A mitad de la ciudad, en el rincón más alto de uno de tantos edificios sin nombre que el tiempo ha transformado en pilastra de losas quebradizas, vivía una madre con sus hijos, Antares y Talía, dos bellísimos hermanos de trece y doce años, rubios y bulliciosos, que pasaban el tiempo jugando a que vivían atrapados en la torre de un castillo. Corrían por los pasillos de otros cuartos miserables, entre tendederos, jaulas y tuberías con los que fabricaban los obstáculos y metas de sus juegos.
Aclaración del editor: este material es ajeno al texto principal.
Lemma observed_calls p :
  Remediations (healing p) = ∅ → Attempt (execution p) = None →
  let services := fileServices (Desired_ (input p)) in
  let '(err, p') := runPipeline (drop 1 pipeline) p in
  ∃ observed pruned healed verified,
    trace p' = trace p ++ observed ++ pruned ++ map Healed healed ++ verified ∧
    sameRun p p' ∧
    (pruned = [] ∨ RetryDeferred (execution p') = false ∧
       ∃ live, observed = [Observed (Ok live)] ∧
         pruned = [Pruned (Stack_ (input p)) services live]) ∧
    (healed = [] ∨ ∃ live drifts, observed = [Observed (Ok live)] ∧ Analyze services live = Ok drifts ∧
       healed `prefix_of` remediations (input p) (execution p') drifts services) ∧
    (err = None → ∃ live drifts, observed = [Observed (Ok live)] ∧ Analyze services live = Ok drifts ∧
       healed = remediations (input p) (execution p') drifts services ∧
       (healed ≠ [] → verified ≠ [])).
Proof.
  intros Hr Ha services.
  change (drop 1 pipeline) with ({| stepName := "load live state"; When := noAttempt;
    Run := loadLiveState (S := S) |} :: drop 2 pipeline).
  rewrite pipeline_cons. cbn [When Run stepName].
  assert (noAttempt p = true) as -> by (unfold noAttempt; by apply bool_decide_eq_true_2).
  unfold loadLiveState. destruct (ListServices _ _) as [[live|e] s].
  2: { exists [Observed (Err e)], [], [], []. split_and!; [done|done|by left|by left|done]. }
  set (q := setExecution _ _). pose proof (prune_calls q Hr Ha) as Hcalls. cbv zeta in Hcalls.
  change (fileServices (Desired_ (input q))) with services in Hcalls.
  change (LiveServices (execution q)) with live in Hcalls.
  change (input q) with (input p) in Hcalls.
  assert (trace q = trace p ++ [Observed (Ok live)]) as Ht by done.
  assert (sameRun p q) as Hpq by done.
  destruct (runPipeline (drop 2 pipeline) q) as [err p'].
  destruct Hcalls as (pruned & healed & verified & Htr & Hsame & Hpr & Hheal & Hall).
  exists [Observed (Ok live)], pruned, healed, verified. rewrite Htr, Ht, <- app_assoc.
  split_and!; [done|by etrans| | |].
  - destruct Hpr as [?|[? ?]]; [by left|]. right. split; [|by exists live].
    destruct Hsame as (_ & _ & -> & _). done.
  - destruct Hheal as [?|(drifts & ? & ?)]; [by left|]. right. by exists live, drifts.
  - intros He. destruct (Hall He) as (drifts & ? & ?). by exists live, drifts.
Qed.

End RunCalls.

(** ** The outcome of a run *)
Section Outcome.
Context {S : Type} `{StackEnvironment S, GitOpsStore S, !GitOpsStoreLaws S} `{GopipeLaws}.
Context (mask : string → string) (now : Time).
Implicit Types (p : pipelinePayload S).

Lemma serviceState_errors prev i x s h :
  RemediationErr (serviceState now prev i x s h).2 = RemediationErr h.
Proof.
  unfold serviceState, applySelfHealState. cbv zeta. set (b := _ && bool_decide _).
  set (h1 := if b then _ else _). assert (RemediationErr h1 = RemediationErr h) as <- by (by subst h1; destruct b).
  clearbody h1. destruct (match remaining h1 _ with Some d => _ | None => _ end) as [st err].
  destruct (Remediations h1 !! _) as [r|]; [|done].
  by destruct (attempted r), (converged r).
Qed.

Lemma serviceStates_errors prev i x services states h :
  RemediationErr (serviceStates now prev i x services states h).2 = RemediationErr h.
Proof.
  revert states h. induction services as [|s services IH]; intros states h; cbn [serviceStates]; [done|].
  pose proof (serviceState_errors prev i x s h) as Hs.
  destruct (serviceState _ _ _ _ _ _) as [state h1]. by rewrite IH.
Qed.

Lemma resultStack_fields prev i x h :
  let '(stack, h') := resultStack now prev i x h in
  RemediationErr h' = RemediationErr h ∧ SourceDigest stack = Digest (Desired_ i) ∧
  (RetryDeferred x = false → LastError stack = "" ∧ LastCommit stack = inCommit i).
Proof.
  unfold resultStack. pose proof (serviceStates_errors prev i x (fileServices (Desired_ i)) ∅ h) as He.
  destruct (serviceStates _ _ _ _ _ _ _) as [states h']. split_and!; [done..|].
  intros Hr. simpl. by rewrite Hr.
Qed.

Lemma processResult_ok req prev p p' :
  processResult now req prev p = ([], p') →
  ∃ stack, Stacks (stored (env p')) !! Config.Name (reqStack req) = Some stack ∧
    SourceDigest stack = Digest (Desired_ (input p)) ∧
    (RetryDeferred (execution p) = false → LastError stack = "" ∧ LastCommit stack = inCommit (input p)) ∧
    RemediationErr (healing p) = [] ∧ execution p' = execution p ∧
    RegistryAuthError p' = RegistryAuthError p.
Proof.
  unfold processResult. pose proof (resultStack_fields prev (input p) (execution p) (healing p)) as Hf.
  destruct (resultStack _ _ _ _ _) as [stack h]. destruct Hf as (Herr & Hdig & Hrest).
  destruct (persistResult _ _ _ _ _ _) as [[[]|e] s] eqn:Hper; [|done]. intros Hok.
  apply persistResult_ok in Hper as [Hst _].
  destruct (RemediationErr h) eqn:Hh; [|done]. injection Hok as <-.
  exists stack. simpl. rewrite Hst. simpl. rewrite lookup_insert_eq. by split_and!.
Qed.


End Outcome.

(** ** What a failure keeps *)
Section Failure.
Context {S : Type} `{GitOpsStore S, !GitOpsStoreLaws S}.
Context (mask : string → string) (now : Time).

Lemma failedService_lookup services states name :
  NoDup (map desiredName services) →
  (name ∉ map desiredName services → foldl (failedService now) states services !! name = states !! name) ∧
  ∀ s, s ∈ services → desiredName s = name →
    foldl (failedService now) states services !! name =
    Some {| Runtime.Image := desiredImage s; SyncStatus := SyncStatusOutOfSync;
            SyncError := SyncError (serviceAt states name);
            SelfHealPending := SelfHealPending (serviceAt states name); SyncAt := now |}.
Proof.
  revert states. induction services as [|s services IH]; intros states Hnd; [by split; [|set_solver]|].
  simpl in Hnd. apply NoDup_cons in Hnd as [Hs Hnd].
  destruct (IH (failedService now states s) Hnd) as [IHout IHin]. split.
  - intros [Hne Hn]%not_elem_of_cons. simpl. rewrite IHout by done. unfold failedService.
    by rewrite lookup_insert_ne.
  - intros s' [->|Hin]%elem_of_cons <-; cbn [foldl].
    + rewrite IHout by done. unfold failedService. by rewrite lookup_insert_eq.
    + rewrite (IHin s' Hin) by done. unfold serviceAt at 1 2, failedService.
      rewrite lookup_insert_ne; [done|]. intros Heq. apply Hs. rewrite Heq. by apply list_elem_of_fmap_2.
Qed.

(** C37. A run that fails before an attempt forgets nothing. Recording the failure
    either changes nothing at all, or replaces the stack and publishes one
    event in one transaction: the digest, the drift and the last deployment
    of the stack stay, so that the next run still sees the change and the open
    episodes; every service of the definition is out of sync with its desired image
    and keeps its error and its pending remediation; the other
    services are untouched, and the event carries the masked diagnostic. *)
Theorem failed_run_forgets_nothing stackName commit services read content cause r (s s' : S)
    (Hnames : NoDup (map desiredName services))
    (Hrun : recordFailure mask now stackName commit services read content cause s = (r, s')) :
  match r with
  | Some _ => s' = s
  | None =>
      let old := default emptyStack (Stacks (stored s) !! stackName) in
      ∃ stack,
        Stacks (stored s') = <[stackName := stack]> (Stacks (stored s)) ∧
        published s' = published s ++ [DeployPreparationFailed stackName commit
          (map (λ d, (desiredName d, desiredImage d)) services) "preparation_failed"
          (preparationFailureStage read content) (SafeDiagnostic mask (Some cause)) (isTemporary cause)] ∧
        (SourceDigest stack = SourceDigest old ∧ DriftedServices stack = DriftedServices old ∧
         LastDeployAt stack = LastDeployAt old) ∧
        ∀ name,
          Runtime.Services stack !! name =
          match find (λ d, bool_decide (desiredName d = name)) services with
          | Some d =>
              let previous := serviceAt (Runtime.Services old) name in
              Some {| Runtime.Image := desiredImage d; SyncStatus := SyncStatusOutOfSync;
                      SyncError := SyncError previous; SelfHealPending := SelfHealPending previous;
                      SyncAt := now |}
          | None => Runtime.Services old !! name
          end
  end.
Proof.
  unfold recordFailure in Hrun. destruct (within_transaction _ s) as [[[]|e] s1] eqn:Htx; simplify_eq.
  2: { by eapply within_transaction_err. }
  st_inv. destruct a. apply Update_ok in Hrun as [Hst Hpub].
  apply Publish_ok in Htx as [Hst' Hpub'].
  eexists. split_and!; [by rewrite Hst', Hst|by rewrite Hpub', Hpub|done..|]. intros name. simpl.
  destruct (failedService_lookup services (Runtime.Services (default emptyStack (Stacks (stored s) !! stackName)))
    name Hnames) as [Hout Hin].
  destruct (find _ services) as [d|] eqn:Hf.
  - apply find_some in Hf as [Hd Hn%bool_decide_eq_true_1]. apply list_elem_of_In in Hd. by apply Hin.
  - apply Hout. intros (d & -> & Hd)%list_elem_of_fmap. apply list_elem_of_In, (find_none _ _ Hf), bool_decide_eq_false_1 in Hd; done.
Qed.
End Failure.

(** ** The example *)
Module CallsExample.
Import StackExample.


Definition unmasked : string → string := λ text, text.

Definition reconciled : list runError * Cluster * list StackCall :=
  Reconcile (H1 := Ordered.gopipe) unmasked 5 request cluster.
Ella era una princesa, atrapada en esa torre por un hada corrupta, él jugaba a ser una estrella que el cielo había prestado a la infanta para hacerle compañía. Imaginaban que arañas y cucarachas eran emisarios de su carcelera y presurosos las aniquilaban. Las hormigas, en cambio, siempre fueron sus aliadas. El único lugar en que se sentían completamente a salvo, donde lo planeaban todo e inventaban sus historias, era un sillón verde que un mago había puesto junto a una pared tornasolada. Para ellos todo en la vida era juego.
Esa tarde el sol quemaba. El muchacho se quitó su única camisa, un viejo pedazo de tela que, por su tamaño, le venía como túnica. En ese momento sopló una inesperada ráfaga de viento que hizo volar el trapo sucio. Al intentar la princesa atraparlo, en el quicio de la azotea, resbaló. El corazón de Antares se apagó antes de que el cuerpo de la princesa tocara el piso. Al fin estaban libres.